Page 13 of Sorceress


  Often in the evening, Sparks Fire would come and share our hearth. If he had been hunting, he would bring this kill to us. He came to me as a brother. He was Wolf Clan, and members of the same clan are forbidden to marry. Besides, I was not looking for a husband. After my Jaybird, how could I think of another?

  We shared our sorrow. He had lost his own wife to sickness the year before and he still carried the sadness with him. His daughter was married and lived with her mother’s clan. His son Naugatuck was with the war bands in the south. White Deer, Naugatuck’s wife, was with her mother’s clan. He had no other children living; his two younger ones had joined their mother on the path to the land in the west.

  He lit his pipe from the embers. ‘Truly sickness takes more than musket balls, more and more each time it visits. This war is the last flowering of our power.’

  ‘How goes it?’

  He drew on his pipe and then exhaled, regarding me through the smoke.

  ‘How am I to know? I am far from Wannalancet’s council fire.’

  ‘That may be so, but I see messengers come and go.’

  Wannalancet, sachem of the Pennacook, was camped at Lake Winnipesaukee to the north of us. Runners from the south often stopped at our camp on their way to him. One of the messengers was Sparks Fire’s son Naugatuck. I had asked him to look for Black Fox with the Pentucket band and he said he would find him. I sent new moccasins. His would be worn through by now and these were lined with rabbit fur for it was the deepest part of winter. I told Naugatuck to tell him I did well.

  Sparks Fire knew I feared for my son.

  ‘He is safe for the moment. It is the time of the shortest days, when the trees crack with coldness. No one fights now, not even the Englishmen. Naugatuck tells me the warriors are waiting for the sun to gain strength in the sky, then they will move against the English towns.’

  We sat in silence then, thinking of our sons.

  ‘Why are you so far from Wannalancet?’

  ‘He is Christian. I would not convert to this new religion. To me, the Great Spirit is the Great Spirit, why should I call him God? To me he will always be Manitou.’

  By mid-February, messengers were bringing news of fresh attacks, of towns sacked and abandoned along a wide frontier from north to south. By March, the time of ice melting, Indian bands had penetrated as far as Medfield and even threatened Boston itself. I knew my son would be in the thick of the fighting. Each fresh report made me sick for news of him.

  Naugatuck came towards the end of March and told me that Black Fox had come through unharmed.
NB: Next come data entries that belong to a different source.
(** * oeN: a command-line agent loop with file-system tools

  A shallow embedding of the Go sources of the repository

    - [main.go]               the agent loop ([Agent.Run], [executeTool]) and the
                              first, single-file generation of the six tools;
    - [pkg/tools/file.go]     [ReadFile], [ListFiles], [EditFile], [createNewFile];
    - [pkg/tools/directory.go] [MakeDirectory], [RemoveDirectory], [RenameDirectory];

  together with the parts of the Go standard library the tools call
  ([strings.Replace], [path.Dir], [filepath.Walk], [filepath.Rel], [os.*],
  [encoding/json]) and the properties of the tools and of the loop that the
  specification of the repository states.

  Go strings are byte sequences: they are embedded as [string], whose
  characters ([ascii]) are the 256 byte values. *)

From Stdlib Require Import String Ascii List Bool Arith Lia.
Import ListNotations.

Set Warnings "-register-all".

Open Scope string_scope.
Open Scope list_scope.
Open Scope nat_scope.

(** Go's [+] and [==] on strings. *)
Notation "a +++ b" := (String.append a b) (right associativity, at level 60).
Notation "a == b" := (String.eqb a b) (at level 70, no associativity).

(* ================================================================== *)
(** * Part I. The model *)
(* ================================================================== *)

(** ** Byte strings: slicing *)

Module Bytes.

(** [s[n:]] *)
Fixpoint drop (n : nat) (s : string) : string :=
  match n, s with
  | 0, _ => s
  | S _, EmptyString => EmptyString
  | S n', String _ s' => drop n' s'
  end.

(** [s[:n]] *)
Fixpoint take (n : nat) (s : string) : string :=
  match n, s with
  | 0, _ => EmptyString
  | S _, EmptyString => EmptyString
  | S n', String a s' => String a (take n' s')
  end.

(** [s[i]] as a number; 0 past the end (never consulted there). *)
Definition at_ (s : string) (i : nat) : nat :=
  match String.get i s with
  | Some c => nat_of_ascii c
  | None => 0
  end.

(** [strings.Join(l, sep)] *)
Fixpoint Join (l : list string) (sep : string) : string :=
  match l with
  | [] => ""
  | [x] => x
  | x :: rest => x +++ sep +++ Join rest sep
  end.

Fixpoint concat_all (l : list string) : string :=
  match l with
  | [] => ""
  | x :: rest => x +++ concat_all rest
  end.

End Bytes.

Import Bytes.

(** ** Package [unicode/utf8] *)

Module utf8.

(** The table [first]: for a leading byte, the size of the sequence in
    the low three bits and the index of the accept range of the second byte
    in the high four; [0xF0] marks ASCII, [0xF1] an invalid leading byte. *)
Definition first (b : nat) : nat :=
  if b <? 0x80 then 0xF0
  else if b <? 0xC2 then 0xF1
  else if b <? 0xE0 then 0x02
  else if b =? 0xE0 then 0x13
  else if b <? 0xED then 0x03
  else if b =? 0xED then 0x23
  else if b <? 0xF0 then 0x03
  else if b =? 0xF0 then 0x34
  else if b <? 0xF4 then 0x04
  else if b =? 0xF4 then 0x44
  else 0xF1.

Definition locb : nat := 0x80.
Definition hicb : nat := 0xBF.

(** [acceptRanges[i]] as [(lo, hi)]. *)
Definition acceptRanges (i : nat) : nat * nat :=
  match i with
  | 0 => (locb, hicb)
  | 1 => (0xA0, hicb)
  | 2 => (locb, 0x9F)
  | 3 => (0x90, hicb)
  | 4 => (locb, 0x8F)
  | _ => (0, 0)
  end.

(** [DecodeRuneInString(s)], its second result: the width in bytes of the
    first rune of [s]. An invalid or truncated sequence is one byte wide.
    The code point itself is used by no caller in this development. *)
Definition DecodeRuneInString (s : string) : nat :=
  let n := String.length s in
  if n <? 1 then 0 else
  let x := first (at_ s 0) in
  if 0xF0 <=? x then 1 else
  let sz := x mod 8 in
  let accept := acceptRanges (x / 16) in
  if n <? sz then 1 else
  let s1 := at_ s 1 in
  if (s1 <? fst accept) || (snd accept <? s1) then 1 else
  if sz <=? 2 then 2 else
  let s2 := at_ s 2 in
  if (s2 <? locb) || (hicb <? s2) then 1 else
  if sz <=? 3 then 3 else
  let s3 := at_ s 3 in
  if (s3 <? locb) || (hicb <? s3) then 1 else
  4.

(** The runes of [s] as byte strings, in order: what a [for range] loop
    over [s] walks through. [fuel] bounds the number of runes. *)
Fixpoint runes_fuel (fuel : nat) (s : string) : list string :=
  match fuel with
  | 0 => []
  | S f =>
      match s with
      | EmptyString => []
      | String _ _ =>
          let w := DecodeRuneInString s in
          take w s :: runes_fuel f (drop w s)
      end
  end.

Definition runes (s : string) : list string := runes_fuel (String.length s) s.

(** [RuneCountInString(s)] *)
Definition RuneCountInString (s : string) : nat := List.length (runes s).

(** The bytes of a string below [0x80] are runes of their own. *)
Fixpoint ascii_only (s : string) : bool :=
  match s with
  | EmptyString => true
  | String c s' => (nat_of_ascii c <? 0x80) && ascii_only s'
  end.

Fixpoint bytes_of (s : string) : list string :=
  match s with
  | EmptyString => []
  | String c s' => String c "" :: bytes_of s'
  end.

End utf8.

(** ** Package [strings] *)

Module strings.

(** [HasPrefix(s, prefix)] *)
Fixpoint HasPrefix (s prefix : string) {struct prefix} : bool :=
  match prefix, s with
  | EmptyString, _ => true
  | String _ _, EmptyString => false
  | String b p', String a s' => Ascii.eqb a b && HasPrefix s' p'
  end.

(** [Index(s, substr)]: the index of the first instance of [substr] in [s];
    [None] stands for Go's -1. *)
Fixpoint Index (s substr : string) : option nat :=
  if HasPrefix s substr then Some 0
  else match s with
       | EmptyString => None
       | String _ s' => option_map S (Index s' substr)
       end.

(** The loop of [Count] for a non-empty [substr]: find the next instance,
    count it, go on behind it. *)
Fixpoint count_loop (fuel : nat) (s substr : string) : nat :=
  match fuel with
  | 0 => 0
  | S f =>
      match Index s substr with
      | None => 0
      | Some i => S (count_loop f (drop (i + String.length substr) s) substr)
      end
  end.

(** [Count(s, substr)]: the number of non-overlapping instances of [substr]
    in [s]; for the empty [substr], one more than the number of runes. *)
Definition Count (s substr : string) : nat :=
  if substr == "" then utf8.RuneCountInString s + 1
  else count_loop (S (String.length s)) s substr.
He had to stay in the south, but he sent a token, a little fox head made from the same soft black stone used to fashion pipes. Black Fox had traded for the pipe stone and carved it in the idleness of the winter camps. He was ever clever with his hands, and it was cunningly made, with slanting eyes and a grinning mouth. It was bored behind the ears to be used as a toggle. This made me smile through my tears. Black Fox always liked to make things that could be used.

  With the coming of spring, the village moved to their summer site. For a while, the war was forgotten in the stripping of the camp. The houses were dismantled, the covering mats untied and rolled, the poles left for next winter.

  ‘If there be another wintering here.’ Sparks Fire had come to help us. He was loading bundles on his travois. Now he looked thoughtful.

  ‘Why not? Wannalancet is neutral – besides, he’s Christian.’

  I had finished making my pack and was fashioning one for Ephraim to carry. These removals meant a full load for everybody. Even children had to do their share.

  ‘That makes no difference. The Christian Indians have been taken from the praying towns and put all together on an island in Boston harbour.’ He tightened a strap viciously. ‘That is how the English repay loyalty.’

  I prepared for this remove with all his uncertainty, and more. I remembered White Eagle’s words. The Indians could not possibly win this war. I had sought to escape it, but it was coming nearer. I had not thought to live with my own kind again, but if the Indians were defeated, and I was taken back, what would happen to me then?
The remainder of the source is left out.